### EXERCISE INPUTS
(** After that no mapping may write to its frame. *)
Lemma shared_unwritten extra st i m :
  vm_inv extra st -> g_slots st = clone_slots (S i) i -> L !! i = Some m -> unwritten st (phys m).
Proof.
  intros Hi Hg Hm j x y Hx Hy Hw Hp. pose proof (clone_slots_src (S i) i) as Hsrc. rewrite <- Hg in Hsrc.
  pose proof (src_slot_lookup (S i) i m Hm) as Hmi. rewrite decide_True in Hmi by lia.
  destruct (share_src_same m) as (_ & Hsp & _). apply list_elem_of_lookup in Hy as [k Hk].
  pose proof (vi_iso _ _ Hi j x y Hx (list_elem_of_lookup_2 _ _ _ Hk) Hw eq_refl) as Hone. unfold owners in Hone.
  destruct (sole_owner _ _ _ _ _ _ _ y (share_src m) Hone Hx Hsrc Hk Hmi) as [-> ->]; [congruence|].
  simplify_eq. unfold writable in Hw. by rewrite share_src_readonly in Hw.
Qed.

Lemma share_mapping_inv extra st st' i m ok :
  vm_inv extra st -> g_slots st = clone_slots i i -> NoDup (virt <$> L) -> L !! i = Some m ->
  share_mapping src cl i st = (st', ok) ->
  vm_inv extra st' /\ same_rest st st' /\
  g_slots st' = clone_slots (S i) (if ok then S i else i).
Proof.
  intros Hi Hg Hnd Hm E. pose proof (clone_slots_src i i) as Hsrc. rewrite <- Hg in Hsrc.
  pose proof (src_slot_lookup i i m Hm) as Hmi. rewrite decide_False in Hmi by lia.
  pose proof (so_maps _ _ (vi_slot _ _ Hi src _ Hsrc Hus) m (list_elem_of_lookup_2 _ _ _ Hmi)) as Hmo.
  destruct (mo_virt _ _ _ Hmo) as [Hval Hvr]. destruct (mo_phys _ _ _ Hmo) as [Hp0 Hpal].
  unfold share_mapping in E. rewrite (the_slot_eq _ _ _ Hsrc) in E. fold (root_of (src_slot i)) in E.
  unfold mapping_at in E. cbn [fst snd] in E. rewrite (the_slot_eq _ _ _ Hsrc) in E.
  rewrite list_lookup_total_alt, Hmi in E. cbn [default from_option id] in E. rewrite (mo_owned _ _ _ Hmo) in E.
  rewrite andb_true_l in E. fold (share_flags (flags m)) in E.
  destruct (share_protect extra st i m Hi Hg Hm) as (st1 & Hi1 & Hrest1 & Hg1 & E1).
  assert (E1' : (if has (flags m) (VMM_WRITABLE .| VMM_COW) then
       let '(st, protected) := paging_map (root_of (src_slot i)) (virt m) (phys m) (share_flags (flags m)) st in
       if protected <? 0 then (st, false)
       else (on_mapping (src, i) (set_flags (share_flags (flags m) .| VMM_PRESENT)) st, true)
     else (st, true)) = (st1, true)) by exact E1.
  rewrite E1' in E. cbn [negb] in E. clear E1 E1'.
  pose proof (shared_unwritten _ _ _ _ Hi1 Hg1 Hm) as Hun.
  pose proof (clone_slots_src (S i) i) as Hsrc1. rewrite <- Hg1 in Hsrc1.
  pose proof (src_slot_lookup (S i) i m Hm) as Hmi1. rewrite decide_True in Hmi1 by lia.
  destruct (share_src_same m) as (_ & Hsp & _).
  pose proof (owners_of _ _ _ _ Hsrc1 (list_elem_of_lookup_2 _ _ _ Hmi1)) as Hown. rewrite Hsp in Hown.
  destruct (retain_frame (phys m) st1) as [st2 ok2] eqn:Er.
  destruct (inv_retain extra st1 _ (phys m) _ Hi1 ltac:(lia) ltac:(unfold owners; lia) Er) as (p2 & -> & Hi2).
  destruct ok2; cbn [negb] in E; [|simplify_eq; by split_and!].
  pose proof (clone_slots_cl (S i) i) as Hcl. rewrite <- Hg1 in Hcl.
  destruct (vmm_map (Some (SlotCtx cl)) (virt m) (phys m) (share_flags (flags m)) (set_frames p2 st1)) as [st3 r] eqn:Ev.
  assert (He : 1 <= bump (phys m) 1 extra (phys m)).
  { unfold bump. rewrite Z.eqb_refl. pose proof (vi_extra _ _ Hi (phys m)). lia. }
  destruct (vmm_map_own (bump (phys m) 1 extra) _ _ cl (cl_slot i) (virt m) (phys m) (share_flags (flags m)) r Hi2 Hcl Huc ltac:(lia) Hp0 Hpal He Hun
    ltac:(rewrite share_flags_readonly; done) Ev)
    as (Hrest3 & [(Hr & Hi3 & Hg3)|(-> & _ & Hrest4 & o & s' & Hent & Hg4 & Hi4)]).
  - destruct (Z.ltb_spec r 0); [|lia]. simplify_eq. split; [apply (bump_back (phys m)), inv_free; done || lia|].
    split; [exact (same_rest_trans _ _ _ Hrest1 Hrest3)|]. cbn. rewrite Hg3. exact Hg1.
  - change (0 <? 0) with false in E. cbv iota in E.
    assert (E' : (own (SlotCtx cl) (virt m) st3, true) = (st', ok)).
    { rewrite <- E. unfold own. by destruct (find_mapping _ _ _). }
    simplify_eq. destruct Hent as [Hno Hlt|j old Hj Hv].
    + split; [by apply (bump_back (phys m))|]. split; [exact (same_rest_trans _ _ _ Hrest1 Hrest4)|].
      rewrite Hg4. cbn [set_frames set_pages g_slots]. rewrite Hg1, clone_slots_set_cl. unfold clone_slots. f_equal.
      unfold cl_slot, map_mappings. f_equal. cbn [mappings]. rewrite (take_S_r L i m Hm), fmap_app. done.
    + exfalso. cbn [cl_slot map_mappings mappings] in Hj. rewrite list_lookup_fmap in Hj.
      destruct (take i L !! j) as [x|] eqn:Ex; simplify_eq/=. pose proof (lookup_lt_Some _ _ _ Ex) as Hlt.
      rewrite length_take in Hlt. rewrite lookup_take_lt in Ex by lia.
      assert (j = i); [|lia]. apply (NoDup_lookup _ _ _ (virt m) Hnd); rewrite list_lookup_fmap; [rewrite Ex|rewrite Hm]; simpl; congruence.
Qed.

Lemma share_loop_inv extra n : forall st st' i ok,
  vm_inv extra st -> g_slots st = clone_slots i i -> NoDup (virt <$> L) -> (i + n = length L)%nat ->
  share_loop src cl n i st = (st', ok) ->
  vm_inv extra st' /\ same_rest st st' /\
  if ok then g_slots st' = clone_slots (length L) (length L)
  else exists k, (k <= length L)%nat /\ g_slots st' = clone_slots k (pred k).
Proof.
  induction n as [|n IH]; intros st st' i ok Hi Hg Hnd Hn E.
  - cbn in E. simplify_eq. split; [done|]. split; [done|]. rewrite Hg. f_equal; lia.
  - cbn [share_loop] in E. destruct (lookup_lt_is_Some_2 L i) as [m Hm]; [lia|].
    destruct (share_mapping src cl i st) as [st1 ok1] eqn:E1.
    destruct (share_mapping_inv _ _ _ _ _ _ Hi Hg Hnd Hm E1) as (Hi1 & Hr1 & Hg1). destruct ok1.
    + destruct (IH _ _ _ _ Hi1 Hg1 Hnd ltac:(lia) E) as (Hi2 & Hr2 & Hg2).
      split; [done|]. split; [by eapply same_rest_trans|done].
    + simplify_eq. split; [done|]. split; [done|]. exists (S i). split; [lia|done].
Qed.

### WORK ITEM
A word-for-word restatement of all the records is required.

### ANSWER BOX
(** After that no mapping may write to its frame. *)
Lemma shared_unwritten extra st i m :
  vm_inv extra st -> g_slots st = clone_slots (S i) i -> L !! i = Some m -> unwritten st (phys m).
Proof.
  intros Hi Hg Hm j x y Hx Hy Hw Hp. pose proof (clone_slots_src (S i) i) as Hsrc. rewrite <- Hg in Hsrc.
  pose proof (src_slot_lookup (S i) i m Hm) as Hmi. rewrite decide_True in Hmi by lia.
  destruct (share_src_same m) as (_ & Hsp & _). apply list_elem_of_lookup in Hy as [k Hk].
  pose proof (vi_iso _ _ Hi j x y Hx (list_elem_of_lookup_2 _ _ _ Hk) Hw eq_refl) as Hone. unfold owners in Hone.
  destruct (sole_owner _ _ _ _ _ _ _ y (share_src m) Hone Hx Hsrc Hk Hmi) as [-> ->]; [congruence|].
  simplify_eq. unfold writable in Hw. by rewrite share_src_readonly in Hw.
Qed.

Lemma share_mapping_inv extra st st' i m ok :
  vm_inv extra st -> g_slots st = clone_slots i i -> NoDup (virt <$> L) -> L !! i = Some m ->
  share_mapping src cl i st = (st', ok) ->
  vm_inv extra st' /\ same_rest st st' /\
  g_slots st' = clone_slots (S i) (if ok then S i else i).
Proof.
  intros Hi Hg Hnd Hm E. pose proof (clone_slots_src i i) as Hsrc. rewrite <- Hg in Hsrc.
  pose proof (src_slot_lookup i i m Hm) as Hmi. rewrite decide_False in Hmi by lia.
  pose proof (so_maps _ _ (vi_slot _ _ Hi src _ Hsrc Hus) m (list_elem_of_lookup_2 _ _ _ Hmi)) as Hmo.
  destruct (mo_virt _ _ _ Hmo) as [Hval Hvr]. destruct (mo_phys _ _ _ Hmo) as [Hp0 Hpal].
  unfold share_mapping in E. rewrite (the_slot_eq _ _ _ Hsrc) in E. fold (root_of (src_slot i)) in E.
  unfold mapping_at in E. cbn [fst snd] in E. rewrite (the_slot_eq _ _ _ Hsrc) in E.
  rewrite list_lookup_total_alt, Hmi in E. cbn [default from_option id] in E. rewrite (mo_owned _ _ _ Hmo) in E.
  rewrite andb_true_l in E. fold (share_flags (flags m)) in E.
  destruct (share_protect extra st i m Hi Hg Hm) as (st1 & Hi1 & Hrest1 & Hg1 & E1).
  assert (E1' : (if has (flags m) (VMM_WRITABLE .| VMM_COW) then
       let '(st, protected) := paging_map (root_of (src_slot i)) (virt m) (phys m) (share_flags (flags m)) st in
       if protected <? 0 then (st, false)
       else (on_mapping (src, i) (set_flags (share_flags (flags m) .| VMM_PRESENT)) st, true)
     else (st, true)) = (st1, true)) by exact E1.
  rewrite E1' in E. cbn [negb] in E. clear E1 E1'.
  pose proof (shared_unwritten _ _ _ _ Hi1 Hg1 Hm) as Hun.
  pose proof (clone_slots_src (S i) i) as Hsrc1. rewrite <- Hg1 in Hsrc1.
  pose proof (src_slot_lookup (S i) i m Hm) as Hmi1. rewrite decide_True in Hmi1 by lia.
  destruct (share_src_same m) as (_ & Hsp & _).
  pose proof (owners_of _ _ _ _ Hsrc1 (list_elem_of_lookup_2 _ _ _ Hmi1)) as Hown. rewrite Hsp in Hown.
  destruct (retain_frame (phys m) st1) as [st2 ok2] eqn:Er.
  destruct (inv_retain extra st1 _ (phys m) _ Hi1 ltac:(lia) ltac:(unfold owners; lia) Er) as (p2 & -> & Hi2).
  destruct ok2; cbn [negb] in E; [|simplify_eq; by split_and!].
  pose proof (clone_slots_cl (S i) i) as Hcl. rewrite <- Hg1 in Hcl.
  destruct (vmm_map (Some (SlotCtx cl)) (virt m) (phys m) (share_flags (flags m)) (set_frames p2 st1)) as [st3 r] eqn:Ev.
  assert (He : 1 <= bump (phys m) 1 extra (phys m)).
  { unfold bump. rewrite Z.eqb_refl. pose proof (vi_extra _ _ Hi (phys m)). lia. }
  destruct (vmm_map_own (bump (phys m) 1 extra) _ _ cl (cl_slot i) (virt m) (phys m) (share_flags (flags m)) r Hi2 Hcl Huc ltac:(lia) Hp0 Hpal He Hun
    ltac:(rewrite share_flags_readonly; done) Ev)
    as (Hrest3 & [(Hr & Hi3 & Hg3)|(-> & _ & Hrest4 & o & s' & Hent & Hg4 & Hi4)]).
  - destruct (Z.ltb_spec r 0); [|lia]. simplify_eq. split; [apply (bump_back (phys m)), inv_free; done || lia|].
    split; [exact (same_rest_trans _ _ _ Hrest1 Hrest3)|]. cbn. rewrite Hg3. exact Hg1.
  - change (0 <? 0) with false in E. cbv iota in E.
    assert (E' : (own (SlotCtx cl) (virt m) st3, true) = (st', ok)).
    { rewrite <- E. unfold own. by destruct (find_mapping _ _ _). }
    simplify_eq. destruct Hent as [Hno Hlt|j old Hj Hv].
    + split; [by apply (bump_back (phys m))|]. split; [exact (same_rest_trans _ _ _ Hrest1 Hrest4)|].
      rewrite Hg4. cbn [set_frames set_pages g_slots]. rewrite Hg1, clone_slots_set_cl. unfold clone_slots. f_equal.
      unfold cl_slot, map_mappings. f_equal. cbn [mappings]. rewrite (take_S_r L i m Hm), fmap_app. done.
    + exfalso. cbn [cl_slot map_mappings mappings] in Hj. rewrite list_lookup_fmap in Hj.
      destruct (take i L !! j) as [x|] eqn:Ex; simplify_eq/=. pose proof (lookup_lt_Some _ _ _ Ex) as Hlt.
      rewrite length_take in Hlt. rewrite lookup_take_lt in Ex by lia.
      assert (j = i); [|lia]. apply (NoDup_lookup _ _ _ (virt m) Hnd); rewrite list_lookup_fmap; [rewrite Ex|rewrite Hm]; simpl; congruence.
Qed.

Lemma share_loop_inv extra n : forall st st' i ok,
  vm_inv extra st -> g_slots st = clone_slots i i -> NoDup (virt <$> L) -> (i + n = length L)%nat ->
  share_loop src cl n i st = (st', ok) ->
  vm_inv extra st' /\ same_rest st st' /\
  if ok then g_slots st' = clone_slots (length L) (length L)
  else exists k, (k <= length L)%nat /\ g_slots st' = clone_slots k (pred k).
Proof.
  induction n as [|n IH]; intros st st' i ok Hi Hg Hnd Hn E.
  - cbn in E. simplify_eq. split; [done|]. split; [done|]. rewrite Hg. f_equal; lia.
  - cbn [share_loop] in E. destruct (lookup_lt_is_Some_2 L i) as [m Hm]; [lia|].
    destruct (share_mapping src cl i st) as [st1 ok1] eqn:E1.
    destruct (share_mapping_inv _ _ _ _ _ _ Hi Hg Hnd Hm E1) as (Hi1 & Hr1 & Hg1). destruct ok1.
    + destruct (IH _ _ _ _ Hi1 Hg1 Hnd ltac:(lia) E) as (Hi2 & Hr2 & Hg2).
      split; [done|]. split; [by eapply same_rest_trans|done].
    + simplify_eq. split; [done|]. split; [done|]. exists (S i). split; [lia|done].
Qed.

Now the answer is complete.